Now international expert in the field Dr Neil Hawkes is coming to  Ledbury to talk about how those values can be reflected more widely in the life of the town.

Says Julie Rees, "For many years now Ledbury Primary School has embedded Values based education and many of our parents ask how we can take these values into the community.  Dr Hawkes has encouraged us to think creatively about how we can promote our understanding of these Values in our town.

As well as listening to Dr Hawkes, who is an inspiring speaker, we now want to hear your views about how we can raise the profile of Values in our local community."

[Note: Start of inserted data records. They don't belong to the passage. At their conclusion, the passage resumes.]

Definition Read (input : list ReadItem) : M (list ReadResult * option error) :=
  err ← ctxErr Caller;
  match err with
  | Some err =>
      failure ← classifyContextError "read" Caller SessionUnchanged (EVar err);
      mret ([], Some (EGos7 failure))
  | None =>
      cfg ← get config;
      match prepareReads (nConfig cfg) input with
      | Panic => lift Panic
      | Err err =>
          if zlen input >? MaxItemsPerCall (nConfig cfg) then mret ([], Some err)
          else mret (makeReadFailureResults (length input) err, Some err)
      | Ok (items, lengths) =>
          acquired ← try acquire;
          match acquired with
          | Panic => lift Panic
          | Err err => mret (makeReadFailureResults (length items) err, Some err)
          | Ok _ =>
              deferred release_gate (
                _ ← derive Operation;
                '(results, _, err) ← readLocked items lengths None;
                mret (results, err))
          end
      end
  end.

(** What the caller's buffer holds after a read into it: the result shares
    its array, unless the read ended before the buffer was handed over. *)
Definition written_through (dst : list Z) (r : ReadResult) : list Z :=
  if zlen (array (RData r)) =? 0 then dst else array (RData r).
Lemma each_lookup Q n bufs lens rs ps : each Q n bufs lens rs ps → ∀ k buf len r p,
  bufs !! k = Some buf → lens !! k = Some len → rs !! k = Some r → ps !! k = Some p →
  Q buf len (n + Z.of_nat k) r p.
Proof.
  induction 1 as [|n b bs l ls r0 rs0 p0 ps0 Hq _ IH]; intros [|k] buf len r p; try done; cbn.
  - intros [= ->] [= ->] [= ->] [= ->]. by rewrite Z.add_0_r.
  - intros ????. replace (n + Z.of_nat (S k)) with (n + 1 + Z.of_nat k) by lia. by eapply IH.
Qed.

(** Changing one result and its progress. *)
Lemma each_update Q n bufs lens rs ps : each Q n bufs lens rs ps → ∀ k r p r' p',
  rs !! k = Some r → ps !! k = Some p →
  (∀ buf len, bufs !! k = Some buf → lens !! k = Some len →
     Q buf len (n + Z.of_nat k) r p → Q buf len (n + Z.of_nat k) r' p') →
  each Q n bufs lens (<[k := r']> rs) (<[k := p']> ps).
Proof.
  induction 1 as [|n b bs l ls r0 rs0 p0 ps0 Hq He IH]; intros [|k] r p r' p'; try done; cbn.
  - intros [= ->] [= ->] Hf. constructor; [|done]. rewrite Z.add_0_r in Hf. auto.
  - intros Hr Hp Hf. constructor; [done|]. eapply IH; [done..|].
    replace (n + 1 + Z.of_nat k) with (n + Z.of_nat (S k)) by lia. done.
Qed.

(** ** The marking functions *)

Lemma markReadIncomplete_ok n bufs lens rs ps err : (∀ n, Failure n err) → each slot n bufs lens rs ps →
  each item_read n bufs lens (markReadIncomplete rs ps lens err) ps.
Proof.
  intros Hf. induction 1 as [|n b bs l ls r rs p ps Hs _ IH]; [constructor|].
  cbn [markReadIncomplete head tail]. constructor; [|done].
  destruct Hs as [Hd [Hl Hb] Hsh Hfail].
  assert ((p <=? shown (RData (if p <? l then set_read_error err r else r))) = true) as ->.
  { unfold set_read_error. case_if; [destruct (RErr r)|]; cbn; lia. }
  constructor; cbn [RData RErr array shown]; [|done|done| |].
  - unfold set_read_error. by destruct (p <? l), (RErr r).
  - unfold set_read_error. destruct (p <? l) eqn:?; [destruct (RErr r) eqn:Hr; cbn; congruence|lia].
  - unfold set_read_error. destruct (p <? l), (RErr r) eqn:Hr; cbn; rewrite ?Hr; naive_solver.
Qed.

Lemma set_read_error_slot buf len n r p err : Failure n err → slot buf len n r p →
  slot buf len n (set_read_error err r) p.
Proof.
  intros Hf [? ? ? He]. unfold set_read_error. destruct (RErr r) eqn:Hr.
  - constructor; try done. by rewrite Hr.
  - constructor; try done. by intros e [= <-].
Qed.

(** ** Tracking the plan *)

Definition of_item (n : Z) (fs : list readFragment) : list readFragment :=
  filter (λ f, original f = n) fs.

(** The loop state against the fragments [fs] still ahead: the fragments of
    an item without an error continue exactly where its progress ends. *)
Record tracking (its : list ReadItem) (bufs : list (list Z)) (lens : list Z)
    (rs : list ReadResult) (ps : list Z) (fs : list readFragment) : Prop := {
  tr_each : each slot 0 bufs lens rs ps;
  tr_ahead : ∀ k i len r p, its !! k = Some i → lens !! k = Some len → rs !! k = Some r →
    ps !! k = Some p → RErr r = None → covers (Z.of_nat k) i len p (of_item (Z.of_nat k) fs);
}.

(** Failed items do not count. *)
Lemma of_item_live n failed fs : failed n = false → of_item n (live failed fs) = of_item n fs.
Proof.
  intros Hn. unfold of_item, live. rewrite list_filter_filter_l; [done|].
  intros f ->. done.
Qed.

Lemma tracking_live its bufs lens rs ps fs :
  tracking its bufs lens rs ps fs → tracking its bufs lens rs ps (live (has_failed rs) fs).
Proof.
  intros [He Ha]. constructor; [done|]. intros k i len r p Hi Hl Hr Hp Herr.
  rewrite of_item_live; [by eapply Ha|]. unfold has_failed. by rewrite Nat2Z.id, Hr, Herr.
Qed.

Lemma tracking_unlive its bufs lens rs ps fs rs0 :
  (∀ n, has_failed rs0 n = true → has_failed rs n = true) →
  tracking its bufs lens rs ps (live (has_failed rs0) fs) → tracking its bufs lens rs ps fs.
Proof.
  intros Hmono [He Ha]. constructor; [done|]. intros k i len r p Hi Hl Hr Hp Herr.
  specialize (Ha k i len r p Hi Hl Hr Hp Herr). rewrite of_item_live in Ha; [done|].
  destruct (has_failed rs0 (Z.of_nat k)) eqn:Hf; [|done].
  apply Hmono in Hf. unfold has_failed in Hf. by rewrite Nat2Z.id, Hr, Herr in Hf.
Qed.

Lemma tracking_fail its bufs lens rs ps f fs r err : Failure (original f) err → 0 ≤ original f →
  rs !! Z.to_nat (original f) = Some r → tracking its bufs lens rs ps (f :: fs) →
  tracking its bufs lens (<[Z.to_nat (original f) := set_read_error err r]> rs) ps fs.
Proof.
  intros Herror Hf Hr [He Ha]. pose proof (each_lengths _ _ _ _ _ _ He) as (Hlr & Hlp & _).
  constructor.
  - destruct (lookup_lt_is_Some_2 ps (Z.to_nat (original f))) as [p Hp].
    { apply lookup_lt_Some in Hr. unfold zlen in *. lia. }
    rewrite <-(list_insert_id ps _ p Hp). eapply each_update; [done..|].
    intros buf len _ _. apply set_read_error_slot. by replace (0 + Z.of_nat (Z.to_nat (original f))) with (original f) by lia.
  - intros k i len r' p Hi Hl Hr' Hp Herr. destruct (decide (k = Z.to_nat (original f))) as [->|Hne].
    + rewrite list_lookup_insert_eq in Hr' by (by eapply lookup_lt_Some).
      injection Hr' as <-. unfold set_read_error in Herr. by destruct (RErr r) eqn:E; cbn in Herr; rewrite ?E in Herr.
    + rewrite list_lookup_insert_ne in Hr' by done. specialize (Ha k i len r' p Hi Hl Hr' Hp Herr).
      unfold of_item in *. rewrite filter_cons_False in Ha; [done|]. lia.
Qed.
Lemma written_turn trace next stop pdu results (batch := sub prepared next stop) :
  wire_items → written prepared trace next results → 0 ≤ next → next < stop ≤ zlen prepared →
  write_batch_fits pdu batch →
  ∃ front, results = untouched front batch (sub prepared stop (zlen prepared)) ∧ zlen front = next ∧
    turn trace front batch (sub prepared stop (zlen prepared)).
Proof.
  intros [Hnum _] Hw Hn Hs Hfits.
  destruct (written_batch trace next stop results Hw Hn Hs) as (front & rest & Hr & Hl & Ho & Hf & -> & Hp).
  exists front. split; [exact Hr|]. split; [done|]. pose proof Hw as [Hok Hrep _ _].
  assert (zlen batch = stop - next) as Hbl by (apply zlen_sub; lia).
  constructor; [done..| |].
  - rewrite Hl. apply numbered_sub; [lia|done|lia].
  - destruct Hfits as (? & _). unfold CompatibilityMaxItemsPerPDU in *. lia.
Qed.

Lemma turn_set_batch trace front batch rest f : turn trace front batch rest →
  set_batch batch f (untouched front batch rest) = Ok (with_batch front (replicate (length batch) (f not_attempted)) rest).
Proof.
  intros Ht. unfold with_batch. rewrite set_batch_Ok by (apply Ht || by rewrite length_replicate).
  by rewrite fmap_replicate.
Qed.

(** Nothing of the batch was sent. *)
Lemma turn_unsent trace front batch rest mids failure (Pre : World → Prop) Er : turn trace front batch rest →
  mids = replicate (length batch) not_attempted ∨
  mids = replicate (length batch) (mkWriteResult WriteNotAttempted (Some failure)) →
  (∀ w, Pre w → Bad trace failure w) →
  triple Pre (write_failure (Ok (with_batch front mids rest)) failure) write_result Er.
Proof.
  intros Ht Hm Hb. pose proof (turn_nonempty _ _ _ _ Ht) as Hne. destruct Ht as [Hok Hrep Hp Ho Hf _ _].
  by eapply unsent_failure_triple.
Qed.
(** *** What a client sees *)

Lemma plc_connects s localTSAP remoteTSAP code : is_u16 localTSAP → is_u16 remoteTSAP → is_u8 code →
  plc_answer (listening s) (request_frame localTSAP remoteTSAP code)
  = (mkPLC s AwaitSetup [], [Chunk (confirm_frame localTSAP remoteTSAP code)]).
Proof.
  intros Hl Hr Hc.
  assert (∀ a b, bytes ([3; 0; 0; 22; 17; a; 0; b; 0; 1; 0; 0xc0; 1; code; 0xc1; 2]) ↔ is_u8 a ∧ is_u8 b) as Hbytes.
  { intros a b. rewrite !Forall_cons, Forall_nil. unfold is_u8 in *. lia. }
  unfold listening. rewrite (plc_answer_frame AwaitConnect s _ AwaitSetup s (confirm_frame localTSAP remoteTSAP code)).
  - done.
  - done.
  - split; [done|]. by eexists.
  - unfold request_frame. rewrite !Forall_app. split_and!; try apply bytes_be_split; [by apply Hbytes|by repeat constructor].
  - cbn [serve]. unfold mbind, Srv_bind. by rewrite serve_connect_spec.
  - unfold confirm_frame. rewrite !Forall_app. split_and!; try apply bytes_be_split; [by apply Hbytes|by repeat constructor].
Qed.

Lemma bytes_ack_pdu reference p d g : bytes p → bytes d → bytes (ack_pdu reference p d g).
Proof. intros. unfold ack_pdu. solve_bytes. Qed.

Lemma plc_sets_up s reference caller callee requested :
  is_u16 reference → reference ≠ 0 → is_u16 requested → is_u16 (pdu s) →
  plc_answer (mkPLC s AwaitSetup []) (data_frame 0x80 (job_pdu reference
    ([functionSetup; 0] ++ be_split 2 caller ++ be_split 2 callee ++ be_split 2 requested) []))
  = (mkPLC s AwaitRequest [], [Chunk (data_frame 0x80 (setup_answer s reference requested))]).
Proof.
  intros Hr Hr0 Hq Hs.
  rewrite (plc_answer_frame AwaitSetup s _ AwaitRequest s (data_frame 0x80 (setup_answer s reference requested))).
  - done.
  - done.
  - apply tpkt_data_frame. frame_lia.
  - apply bytes_data_frame. unfold job_pdu. solve_bytes.
  - cbn [serve]. unfold mbind, Srv_bind. by rewrite serve_setup_spec.
  - apply bytes_data_frame. unfold setup_answer. apply bytes_ack_pdu; [|constructor]. apply Forall_app.
    split; [by repeat constructor|apply bytes_be_split].
Qed.

(** Requests at a PLC with an open session. *)
Definition ready_plc (s : Server) : PLC := mkPLC s AwaitRequest [].

Lemma plc_reads s reference items : memory_typed s → is_u8 (first_code s) →
  is_u16 reference → reference ≠ 0 → Forall plc_item items → 1 ≤ zlen items ≤ 255 →
  ReadResponseSize items ≤ maxTPKTLength - DataHeaderSize →
  ∃ d, plc_answer (ready_plc s) (data_frame 0x80 (job_pdu reference (variable_block functionReadVar items) []))
       = (ready_plc (after_read items s),
          [Chunk (data_frame 0x80 (ack_pdu reference [functionReadVar; zlen items] d 0))]) ∧
    read_data (zlen items) 0 items (read_results s items) d ∧ bytes d.
Proof.
  intros Hm Hf Hr Hr0 Hv Hn Hsize. pose proof (plc_valid items Hv) as Hvi.
  destruct (serve_request_read reference items (mkHandler s [] [] []) Hr Hr0 Hv Hn Hsize eq_refl) as (d & Hd & Hrd).
  cbn [server] in Hrd. assert (bytes d) as Hb by (eapply bytes_read_data; [done..|by apply read_results_bytes]).
  exists d. split; [|done]. pose proof (bytes_variable_block functionReadVar items ltac:(done) ltac:(lia) Hvi).
  unfold ready_plc. rewrite (plc_answer_frame AwaitRequest s _ AwaitRequest (after_read items s)
    (data_frame 0x80 (ack_pdu reference [functionReadVar; zlen items] d 0))).
  - done.
  - done.
  - apply tpkt_data_frame. unfold DataHeaderSize, TPKTHeaderSize, DataTPDUHeaderSize. zlia.
  - apply bytes_data_frame. unfold job_pdu. solve_bytes.
  - cbn [serve]. unfold mbind, Srv_bind. by rewrite Hd.
  - apply bytes_data_frame, bytes_ack_pdu; [|done]. rewrite !Forall_cons, Forall_nil. unfold is_u8, functionReadVar. lia.
Qed.

Lemma plc_writes s reference items : is_u8 (first_code s) → dropNextWriteResponse s = false →
  is_u16 reference → reference ≠ 0 → Forall plc_item (Protocol.WItem <$> items) → 1 ≤ zlen items ≤ 255 →
  Forall (λ w, zlen (Protocol.WData w) = DataBytes (Protocol.WItem w)) items →
  Forall (λ w, bytes (Protocol.WData w)) items →
  WriteRequestSize items ≤ maxTPKTLength - DataHeaderSize →
  plc_answer (ready_plc s) (data_frame 0x80 (job_pdu reference
      (variable_block functionWriteVar (Protocol.WItem <$> items)) (write_data 0 (zlen items) items)))
  = (ready_plc (after_write items s),
     [Chunk (data_frame 0x80 (ack_pdu reference [functionWriteVar; zlen items]
        (first_code s :: replicate (length items - 1) 0xff) 0))]).
Proof.
  intros Hf Hdrop Hr Hr0 Hv Hn Hd Hb Hsize. pose proof (plc_valid _ Hv) as Hvi.
  assert (bytes (variable_block functionWriteVar (Protocol.WItem <$> items))).
  { apply bytes_variable_block; [done|rewrite zlen_map; lia|done]. }
  pose proof (bytes_write_data items 0 (zlen items) Hvi Hb).
  assert (zlen (job_pdu reference (variable_block functionWriteVar (Protocol.WItem <$> items))
    (write_data 0 (zlen items) items)) = WriteRequestSize items) as Hz.
  { unfold WriteRequestSize, jobHeaderSize, itemSpecSize. rewrite zlen_job_pdu, zlen_write_data. zlia. }
  unfold ready_plc. rewrite (plc_answer_frame AwaitRequest s _ AwaitRequest (after_write items s)
    (data_frame 0x80 (ack_pdu reference [functionWriteVar; zlen items]
        (first_code s :: replicate (length items - 1) 0xff) 0))).
  - done.
  - done.
  - apply tpkt_data_frame. rewrite Hz. unfold maxTPKTLength in Hsize. lia.
  - apply bytes_data_frame. unfold job_pdu. solve_bytes.
  - cbn [serve]. unfold mbind, Srv_bind. by rewrite serve_request_write.
  - apply bytes_data_frame, bytes_ack_pdu;
      [rewrite !Forall_cons, Forall_nil; unfold is_u8, functionWriteVar; lia|].
    constructor; [done|]. apply Forall_replicate. done.
Qed.
(* ===== verification/PLCMemory.v ===== *)
(** * PLCMemory: what the memory of the scripted PLC holds

    Reads and writes of the server in terms of spans of bytes and of single
    bits: a write is read back, and leaves the rest of the memory alone. The
    fragments of a read cut its item's bytes into consecutive pieces. *)

From stdpp Require Import gmap.
From S2P Require Import Errors Protocol Item Planner ReadProofs TestPLC PLCProofs.

(** ** Spans of bytes *)

(** The [n] bytes of an area from byte [lo] on. *)
Definition span (m : Memory) (area db lo n : Z) : list Z :=
  (λ k, memory_at m (area, db, k)) <$> seqZ lo n.

Lemma zlen_span m area db lo n : 0 ≤ n → zlen (span m area db lo n) = n.
Proof. intros Hn. unfold span. rewrite zlen_map. unfold zlen. rewrite length_seqZ. lia. Qed.

Lemma span_app m area db lo n k : 0 ≤ n → 0 ≤ k →
  span m area db lo (n + k) = span m area db lo n ++ span m area db (lo + n) k.
Proof. intros Hn Hk. unfold span. by rewrite seqZ_app, fmap_app. Qed.

Lemma span_ext m m' area db lo n :
  (∀ k, lo ≤ k < lo + n → memory_at m (area, db, k) = memory_at m' (area, db, k)) →
  span m area db lo n = span m' area db lo n.
Proof.
  intros He. unfold span. apply list_fmap_ext. intros i k Hk. apply He.
  apply lookup_seqZ in Hk. lia.
Qed.

Lemma loadBytes_span m area db off n : ∀ idx, 0 ≤ off → 0 ≤ idx → off + idx + Z.of_nat n ≤ 2 ^ 32 →
  loadBytes m area db off idx n = span m area db (off + idx) (Z.of_nat n).
Proof.
  induction n as [|n IH]; intros idx Ho Hi Hn; [done|]. cbn [loadBytes]. unfold span.
  rewrite seqZ_cons, fmap_cons by lia. rewrite (u32_id idx), u32_id by (unfold is_u32; lia). f_equal.
  rewrite IH by lia. unfold span. do 2 f_equal; lia.
Qed.

Lemma memory_at_insert m key key' v :
  memory_at (<[key := v]> m) key' = if decide (key = key') then v else memory_at m key'.
Proof.
  unfold memory_at. destruct (decide (key = key')) as [->|Hne].
  - by rewrite lookup_insert_eq.
  - by rewrite lookup_insert_ne.
Qed.

Lemma storeBytes_at area db off value : ∀ m idx k area' db',
  0 ≤ off → 0 ≤ idx → off + idx + zlen value ≤ 2 ^ 32 →
  memory_at (storeBytes m area db off idx value) (area', db', k) =
    if decide (area' = area ∧ db' = db ∧ off + idx ≤ k < off + idx + zlen value)
    then byte_at value (k - (off + idx)) else memory_at m (area', db', k).
Proof.
  induction value as [|v value IH]; intros m idx k area' db' Ho Hi Hn.
  { rewrite decide_False; [done|]. change (zlen []) with 0. lia. }
  rewrite zlen_cons in *. zlen_pos. cbn [storeBytes]. rewrite IH by lia.
  rewrite (u32_id idx), u32_id, memory_at_insert by (unfold is_u32; lia).
  destruct (decide (area' = area ∧ db' = db ∧ off + (idx + 1) ≤ k < off + (idx + 1) + zlen value)) as [(-> & -> & Hk)|Hk].
  - rewrite decide_True by lia. rewrite byte_at_cons by lia. f_equal. lia.
  - destruct (decide ((area, db, off + idx) = (area', db', k))) as [[= <- <- <-]|Hne].
    + rewrite decide_True by lia. by rewrite Z.sub_diag.
    + rewrite decide_False; [done|]. intros (-> & -> & Hk').
      destruct (decide (k = off + idx)) as [->|]; [done|]. apply Hk. lia.
Qed.

Lemma storeBytes_span m area db off value : 0 ≤ off → off + zlen value ≤ 2 ^ 32 →
  span (storeBytes m area db off 0 value) area db off (zlen value) = value.
Proof.
  intros Ho Hn. apply list_eq. intros i. unfold span. rewrite list_lookup_fmap.
  destruct (value !! i) as [v|] eqn:Hv.
  - pose proof (lookup_lt_Some _ _ _ Hv) as Hi.
    assert (seqZ off (zlen value) !! i = Some (off + Z.of_nat i)) as -> by (apply lookup_seqZ; unfold zlen; lia).
    cbn [fmap option_fmap option_map]. f_equal. rewrite storeBytes_at by lia.
    rewrite decide_True by (unfold zlen; lia). unfold byte_at.
    replace (Z.to_nat (off + Z.of_nat i - (off + 0))) with i by lia. by apply nth_lookup_Some.
  - apply lookup_ge_None in Hv. rewrite lookup_seqZ_ge; [done|]. unfold zlen. lia.
Qed.

(** ** Bits *)

Definition bit_mask (bit : Z) : Z := u8 (Z.shiftl 1 bit).

Lemma bit_mask_value bit : 0 ≤ bit < 8 → bit_mask bit = 2 ^ bit.
Proof.
  intros Hb. unfold bit_mask. rewrite Z.shiftl_1_l, u8_id; [done|].
  pose proof (Z.pow_lt_mono_r 2 bit 8). pose proof (Z.pow_pos_nonneg 2 bit). unfold is_u8. lia.
Qed.

Lemma bit_mask_test v bit : 0 ≤ bit < 8 → negb (Z.land v (bit_mask bit) =? 0) = Z.testbit v bit.
Proof.
  intros Hb. rewrite bit_mask_value by done. destruct (Z.testbit v bit) eqn:Ht.
  - apply negb_true_iff, Z.eqb_neq. intros Hz. apply (f_equal (λ z, Z.testbit z bit)) in Hz.
    rewrite Z.land_spec, Z.pow2_bits_true, Ht, Z.bits_0 in Hz by lia. done.
  - apply negb_false_iff, Z.eqb_eq. apply Z.bits_inj'. intros n Hn.
    rewrite Z.land_spec, Z.pow2_bits_eqb, Z.bits_0 by lia. destruct (bit =? n) eqn:E; [|by rewrite andb_false_r].
    replace n with bit by lia. by rewrite Ht.
Qed.

(** Setting or clearing a bit, bit by bit. *)
Definition put_bit (v bit : Z) (b : bool) : Z :=
  if b then Z.lor v (bit_mask bit) else Z.ldiff v (bit_mask bit).

Lemma put_bit_test v bit b n : 0 ≤ bit < 8 → 0 ≤ n →
  Z.testbit (put_bit v bit b) n = if n =? bit then b else Z.testbit v n.
Proof.
  intros Hb Hn. unfold put_bit. rewrite bit_mask_value by done. destruct b.
  - rewrite Z.lor_spec, Z.pow2_bits_eqb by lia. rewrite (Z.eqb_sym bit).
    destruct (n =? bit); [by rewrite orb_true_r|by rewrite orb_false_r].
  - rewrite Z.ldiff_spec, Z.pow2_bits_eqb by lia. rewrite (Z.eqb_sym bit).
    destruct (n =? bit); [by rewrite andb_false_r|by rewrite andb_true_r].
Qed.

Lemma put_bit_u8 v bit b : 0 ≤ bit < 8 → is_u8 v → is_u8 (put_bit v bit b).
Proof.
  intros Hb Hv. assert (put_bit v bit b = u8 (put_bit v bit b)) as ->; [|apply u8_range].
  unfold u8. apply Z.bits_inj'. intros n Hn. destruct (decide (n < 8)).
  - by rewrite Z.mod_pow2_bits_low.
  - rewrite Z.mod_pow2_bits_high, put_bit_test by lia. destruct (n =? bit) eqn:E; [lia|].
    rewrite <-(u8_id v Hv). unfold u8. apply Z.mod_pow2_bits_high. lia.
Qed.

At the meeting there will be:
  • Dr Neil Hawkes International Speaker and consultant speaking about Values in our community
  • A free crèche for children so parents can attend
  • Light refreshments
  • Jon the Potter (Eastnor Pottery) and Stephen McCrae (Blacksmith) - artists involved in the project
  • Cath Gardner-Fairy Door Trail
Dr. Neil Hawkes is credited for his pioneering values work as Headteacher of West Kidlington School in Oxfordshire, where he worked with the school community to develop a unique system of values-based education that has become well known throughout the world for its positive and transformational properties. Neil now works as an international education consultant, giving inspirational talks and supporting schools and other organisations to be values-based. His latest book is called, From My Heart: transforming lives through values.

The meeting is open to any community group or any person living in our local community.